*The task*:
In the records that follow, find the line with "exact (f_equal world_of"; from there, retype every line exactly through the line with "Lemma Header_Get_fixHeaders header", which also belongs to the answer.

[Start of section]

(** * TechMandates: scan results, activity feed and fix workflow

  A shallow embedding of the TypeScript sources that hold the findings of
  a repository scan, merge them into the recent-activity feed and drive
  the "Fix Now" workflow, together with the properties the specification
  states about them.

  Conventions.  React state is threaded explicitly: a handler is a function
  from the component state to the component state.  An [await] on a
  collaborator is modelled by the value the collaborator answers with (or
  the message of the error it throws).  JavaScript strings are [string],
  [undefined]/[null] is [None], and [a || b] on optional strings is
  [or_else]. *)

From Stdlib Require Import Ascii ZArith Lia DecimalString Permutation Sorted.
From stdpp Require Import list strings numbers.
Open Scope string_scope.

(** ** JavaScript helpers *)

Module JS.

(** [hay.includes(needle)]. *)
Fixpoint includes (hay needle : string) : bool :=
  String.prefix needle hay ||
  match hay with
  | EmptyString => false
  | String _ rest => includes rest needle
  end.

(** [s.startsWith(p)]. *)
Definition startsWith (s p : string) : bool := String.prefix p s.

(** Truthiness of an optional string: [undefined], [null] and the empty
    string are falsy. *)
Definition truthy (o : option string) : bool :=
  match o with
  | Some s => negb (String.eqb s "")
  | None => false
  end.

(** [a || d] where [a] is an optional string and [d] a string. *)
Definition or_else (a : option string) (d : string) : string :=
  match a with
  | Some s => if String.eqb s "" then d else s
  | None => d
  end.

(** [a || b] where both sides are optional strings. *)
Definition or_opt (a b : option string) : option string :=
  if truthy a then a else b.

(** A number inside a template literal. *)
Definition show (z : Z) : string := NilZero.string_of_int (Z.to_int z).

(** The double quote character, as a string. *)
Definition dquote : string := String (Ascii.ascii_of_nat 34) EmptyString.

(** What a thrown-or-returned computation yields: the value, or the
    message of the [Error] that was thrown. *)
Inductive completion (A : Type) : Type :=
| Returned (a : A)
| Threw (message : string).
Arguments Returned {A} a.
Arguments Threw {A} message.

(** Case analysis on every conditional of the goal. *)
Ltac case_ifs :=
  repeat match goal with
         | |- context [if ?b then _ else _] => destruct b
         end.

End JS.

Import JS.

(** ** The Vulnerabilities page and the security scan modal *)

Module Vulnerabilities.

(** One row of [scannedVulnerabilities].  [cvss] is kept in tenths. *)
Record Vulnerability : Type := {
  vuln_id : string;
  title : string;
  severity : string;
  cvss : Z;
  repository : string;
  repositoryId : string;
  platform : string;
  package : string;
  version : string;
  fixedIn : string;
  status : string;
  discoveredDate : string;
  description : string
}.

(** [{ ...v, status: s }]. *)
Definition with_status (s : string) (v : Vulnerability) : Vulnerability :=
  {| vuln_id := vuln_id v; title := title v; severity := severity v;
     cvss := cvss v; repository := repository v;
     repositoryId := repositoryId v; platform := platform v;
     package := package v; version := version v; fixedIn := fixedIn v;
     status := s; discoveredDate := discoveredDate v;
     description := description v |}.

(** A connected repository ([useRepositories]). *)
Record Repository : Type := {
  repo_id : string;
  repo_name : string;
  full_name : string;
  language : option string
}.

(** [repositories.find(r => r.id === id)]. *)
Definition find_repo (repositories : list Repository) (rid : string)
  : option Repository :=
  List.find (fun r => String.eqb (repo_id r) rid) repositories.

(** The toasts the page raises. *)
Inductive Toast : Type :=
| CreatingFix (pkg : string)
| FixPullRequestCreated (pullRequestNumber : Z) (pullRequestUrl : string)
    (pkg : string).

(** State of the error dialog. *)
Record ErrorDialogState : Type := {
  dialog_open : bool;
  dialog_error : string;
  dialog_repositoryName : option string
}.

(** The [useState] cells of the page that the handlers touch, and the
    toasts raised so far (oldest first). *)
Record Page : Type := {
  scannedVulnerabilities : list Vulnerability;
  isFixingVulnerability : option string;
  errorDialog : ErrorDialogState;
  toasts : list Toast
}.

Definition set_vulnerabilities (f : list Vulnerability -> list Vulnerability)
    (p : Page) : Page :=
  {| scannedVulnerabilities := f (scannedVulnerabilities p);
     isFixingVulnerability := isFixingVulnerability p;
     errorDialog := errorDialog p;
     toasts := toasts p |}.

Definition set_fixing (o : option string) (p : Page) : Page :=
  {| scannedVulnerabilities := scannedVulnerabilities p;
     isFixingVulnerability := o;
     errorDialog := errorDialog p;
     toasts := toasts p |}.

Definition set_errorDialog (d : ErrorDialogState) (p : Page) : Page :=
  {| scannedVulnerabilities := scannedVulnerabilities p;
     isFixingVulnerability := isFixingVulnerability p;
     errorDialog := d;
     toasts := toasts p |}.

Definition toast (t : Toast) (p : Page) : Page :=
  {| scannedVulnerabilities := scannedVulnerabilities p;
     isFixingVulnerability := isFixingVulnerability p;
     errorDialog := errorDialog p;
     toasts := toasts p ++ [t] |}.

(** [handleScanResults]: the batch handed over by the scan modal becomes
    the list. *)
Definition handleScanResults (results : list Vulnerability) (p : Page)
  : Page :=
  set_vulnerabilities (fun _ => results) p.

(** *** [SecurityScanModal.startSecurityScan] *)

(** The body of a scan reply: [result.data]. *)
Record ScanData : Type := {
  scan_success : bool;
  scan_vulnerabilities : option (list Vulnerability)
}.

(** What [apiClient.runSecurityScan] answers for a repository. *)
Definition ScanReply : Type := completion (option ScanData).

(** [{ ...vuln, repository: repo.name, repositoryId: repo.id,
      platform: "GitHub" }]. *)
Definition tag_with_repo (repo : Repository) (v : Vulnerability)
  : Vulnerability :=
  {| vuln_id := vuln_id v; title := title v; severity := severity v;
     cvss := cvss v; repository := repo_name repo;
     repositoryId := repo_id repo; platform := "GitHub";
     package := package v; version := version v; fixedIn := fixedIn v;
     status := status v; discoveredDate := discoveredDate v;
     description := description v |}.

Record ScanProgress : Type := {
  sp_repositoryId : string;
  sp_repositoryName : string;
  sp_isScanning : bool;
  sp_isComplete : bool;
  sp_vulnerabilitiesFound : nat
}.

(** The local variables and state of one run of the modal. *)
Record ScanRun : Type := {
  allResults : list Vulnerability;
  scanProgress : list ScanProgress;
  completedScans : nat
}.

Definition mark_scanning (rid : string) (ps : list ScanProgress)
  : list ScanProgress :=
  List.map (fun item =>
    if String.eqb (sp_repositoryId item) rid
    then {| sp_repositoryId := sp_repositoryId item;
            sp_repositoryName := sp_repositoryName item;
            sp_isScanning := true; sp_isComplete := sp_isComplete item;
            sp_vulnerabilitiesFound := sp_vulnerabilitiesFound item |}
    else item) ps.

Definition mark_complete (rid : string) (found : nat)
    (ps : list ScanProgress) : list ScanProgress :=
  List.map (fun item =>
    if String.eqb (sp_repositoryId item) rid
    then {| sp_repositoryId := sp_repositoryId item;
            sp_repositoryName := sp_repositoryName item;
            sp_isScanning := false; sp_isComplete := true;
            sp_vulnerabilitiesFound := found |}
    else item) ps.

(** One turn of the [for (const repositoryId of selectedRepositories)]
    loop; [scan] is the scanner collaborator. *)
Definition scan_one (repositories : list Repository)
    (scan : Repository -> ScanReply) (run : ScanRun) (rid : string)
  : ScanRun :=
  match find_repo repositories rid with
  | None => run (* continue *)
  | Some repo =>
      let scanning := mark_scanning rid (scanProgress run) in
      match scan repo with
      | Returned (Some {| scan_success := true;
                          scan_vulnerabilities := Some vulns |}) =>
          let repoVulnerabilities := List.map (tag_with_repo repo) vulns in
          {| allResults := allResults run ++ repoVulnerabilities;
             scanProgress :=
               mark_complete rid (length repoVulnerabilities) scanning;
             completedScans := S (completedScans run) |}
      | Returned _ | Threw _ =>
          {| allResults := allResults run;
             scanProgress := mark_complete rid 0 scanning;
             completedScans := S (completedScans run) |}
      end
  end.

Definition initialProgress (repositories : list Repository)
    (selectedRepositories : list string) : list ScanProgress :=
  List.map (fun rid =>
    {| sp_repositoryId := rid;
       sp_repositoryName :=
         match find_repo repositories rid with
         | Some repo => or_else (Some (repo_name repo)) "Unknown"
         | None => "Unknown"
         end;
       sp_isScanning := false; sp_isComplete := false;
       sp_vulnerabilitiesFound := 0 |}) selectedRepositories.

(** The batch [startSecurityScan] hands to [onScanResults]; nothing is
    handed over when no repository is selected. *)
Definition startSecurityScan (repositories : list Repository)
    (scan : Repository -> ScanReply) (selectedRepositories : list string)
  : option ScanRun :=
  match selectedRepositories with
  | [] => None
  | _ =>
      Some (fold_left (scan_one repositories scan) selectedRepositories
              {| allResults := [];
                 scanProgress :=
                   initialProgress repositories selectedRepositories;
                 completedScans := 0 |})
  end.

[End of section]
[Start of section]

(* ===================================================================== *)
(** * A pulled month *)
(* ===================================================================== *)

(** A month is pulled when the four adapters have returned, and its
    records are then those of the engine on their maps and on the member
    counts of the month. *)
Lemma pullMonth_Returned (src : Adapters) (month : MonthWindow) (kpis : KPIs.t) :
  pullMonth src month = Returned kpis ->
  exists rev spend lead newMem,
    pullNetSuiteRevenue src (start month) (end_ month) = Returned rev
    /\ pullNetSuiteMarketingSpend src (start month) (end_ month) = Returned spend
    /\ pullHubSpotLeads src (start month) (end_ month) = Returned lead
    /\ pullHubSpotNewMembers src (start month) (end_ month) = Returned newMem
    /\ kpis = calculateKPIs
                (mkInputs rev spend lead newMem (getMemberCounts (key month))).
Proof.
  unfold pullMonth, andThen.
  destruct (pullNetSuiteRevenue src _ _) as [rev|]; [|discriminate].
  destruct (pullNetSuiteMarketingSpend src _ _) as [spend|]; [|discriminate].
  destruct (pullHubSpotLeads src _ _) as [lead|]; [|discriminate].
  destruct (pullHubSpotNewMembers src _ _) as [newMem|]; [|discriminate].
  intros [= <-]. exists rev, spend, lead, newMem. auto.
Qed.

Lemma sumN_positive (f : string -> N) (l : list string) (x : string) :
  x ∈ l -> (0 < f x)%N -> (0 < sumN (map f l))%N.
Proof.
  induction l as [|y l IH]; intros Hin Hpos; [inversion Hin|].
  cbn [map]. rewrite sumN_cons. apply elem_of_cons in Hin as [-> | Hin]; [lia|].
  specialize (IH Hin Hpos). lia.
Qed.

[End of section]
[Start of section]

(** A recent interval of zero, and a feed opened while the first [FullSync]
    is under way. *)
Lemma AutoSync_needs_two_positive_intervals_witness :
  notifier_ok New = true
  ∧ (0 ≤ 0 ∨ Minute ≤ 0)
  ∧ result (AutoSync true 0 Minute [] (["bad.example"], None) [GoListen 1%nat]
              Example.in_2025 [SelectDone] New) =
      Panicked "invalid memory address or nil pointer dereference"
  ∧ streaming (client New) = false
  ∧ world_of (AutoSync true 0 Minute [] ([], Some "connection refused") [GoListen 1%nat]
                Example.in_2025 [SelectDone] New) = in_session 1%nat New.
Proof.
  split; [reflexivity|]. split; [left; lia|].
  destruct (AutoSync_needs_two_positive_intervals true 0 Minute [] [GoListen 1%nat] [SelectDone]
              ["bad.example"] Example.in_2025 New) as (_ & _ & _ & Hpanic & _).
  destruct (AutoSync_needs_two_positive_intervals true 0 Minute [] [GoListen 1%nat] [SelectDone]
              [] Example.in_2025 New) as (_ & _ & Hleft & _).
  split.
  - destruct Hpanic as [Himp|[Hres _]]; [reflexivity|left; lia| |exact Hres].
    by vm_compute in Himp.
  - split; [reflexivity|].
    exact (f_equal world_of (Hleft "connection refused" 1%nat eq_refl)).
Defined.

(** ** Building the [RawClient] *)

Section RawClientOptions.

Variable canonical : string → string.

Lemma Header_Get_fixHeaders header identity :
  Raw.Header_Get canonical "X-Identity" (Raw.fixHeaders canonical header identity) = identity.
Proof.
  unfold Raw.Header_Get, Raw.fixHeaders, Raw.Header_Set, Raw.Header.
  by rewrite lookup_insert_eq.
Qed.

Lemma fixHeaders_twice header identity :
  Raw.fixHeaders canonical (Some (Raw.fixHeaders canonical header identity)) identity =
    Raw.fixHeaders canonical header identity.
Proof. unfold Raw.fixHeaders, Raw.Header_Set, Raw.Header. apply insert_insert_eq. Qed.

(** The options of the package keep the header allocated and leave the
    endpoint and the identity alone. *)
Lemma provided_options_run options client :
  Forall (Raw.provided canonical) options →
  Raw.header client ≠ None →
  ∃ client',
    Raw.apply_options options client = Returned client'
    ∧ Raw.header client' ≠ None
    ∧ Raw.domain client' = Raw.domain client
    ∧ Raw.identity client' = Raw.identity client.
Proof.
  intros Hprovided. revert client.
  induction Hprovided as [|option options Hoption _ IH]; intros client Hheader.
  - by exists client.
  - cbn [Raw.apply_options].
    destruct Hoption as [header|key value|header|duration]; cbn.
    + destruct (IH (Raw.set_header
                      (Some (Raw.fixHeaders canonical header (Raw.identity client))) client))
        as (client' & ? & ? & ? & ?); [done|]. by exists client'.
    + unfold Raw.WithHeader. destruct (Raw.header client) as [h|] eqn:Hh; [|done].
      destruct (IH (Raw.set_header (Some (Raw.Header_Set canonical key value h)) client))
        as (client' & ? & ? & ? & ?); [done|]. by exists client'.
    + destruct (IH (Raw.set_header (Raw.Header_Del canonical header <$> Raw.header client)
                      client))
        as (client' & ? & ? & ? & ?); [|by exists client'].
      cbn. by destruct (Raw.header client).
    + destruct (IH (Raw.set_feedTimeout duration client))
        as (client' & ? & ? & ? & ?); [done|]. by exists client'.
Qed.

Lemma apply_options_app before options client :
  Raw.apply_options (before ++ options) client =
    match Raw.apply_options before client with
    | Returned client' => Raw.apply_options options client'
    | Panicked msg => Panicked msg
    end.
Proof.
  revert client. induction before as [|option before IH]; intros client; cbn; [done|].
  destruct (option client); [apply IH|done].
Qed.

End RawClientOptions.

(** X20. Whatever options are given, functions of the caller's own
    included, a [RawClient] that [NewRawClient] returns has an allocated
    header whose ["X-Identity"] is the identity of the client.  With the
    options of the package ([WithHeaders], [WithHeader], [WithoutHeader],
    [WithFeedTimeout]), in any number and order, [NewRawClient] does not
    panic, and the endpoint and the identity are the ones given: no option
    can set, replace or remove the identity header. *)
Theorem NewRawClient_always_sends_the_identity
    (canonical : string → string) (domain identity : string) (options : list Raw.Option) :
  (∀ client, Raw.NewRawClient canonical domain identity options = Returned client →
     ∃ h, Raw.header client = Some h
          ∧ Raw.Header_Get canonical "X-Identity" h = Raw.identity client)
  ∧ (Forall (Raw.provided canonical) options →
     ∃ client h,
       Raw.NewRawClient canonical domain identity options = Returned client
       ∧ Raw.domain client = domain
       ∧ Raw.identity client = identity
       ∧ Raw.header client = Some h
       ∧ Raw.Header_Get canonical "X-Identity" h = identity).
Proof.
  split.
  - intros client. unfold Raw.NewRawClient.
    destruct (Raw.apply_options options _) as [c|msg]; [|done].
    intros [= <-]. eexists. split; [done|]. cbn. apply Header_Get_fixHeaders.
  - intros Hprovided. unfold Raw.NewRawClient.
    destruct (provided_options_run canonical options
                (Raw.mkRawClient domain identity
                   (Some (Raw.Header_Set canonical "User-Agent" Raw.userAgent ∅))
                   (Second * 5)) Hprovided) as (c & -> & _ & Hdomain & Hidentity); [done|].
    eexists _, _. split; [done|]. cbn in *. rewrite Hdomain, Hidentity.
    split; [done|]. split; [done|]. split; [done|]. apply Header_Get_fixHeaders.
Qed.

[End of section]

*Exercise output*:
    exact (f_equal world_of (Hleft "connection refused" 1%nat eq_refl)).
Defined.

(** ** Building the [RawClient] *)

Section RawClientOptions.

Variable canonical : string → string.

Lemma Header_Get_fixHeaders header identity :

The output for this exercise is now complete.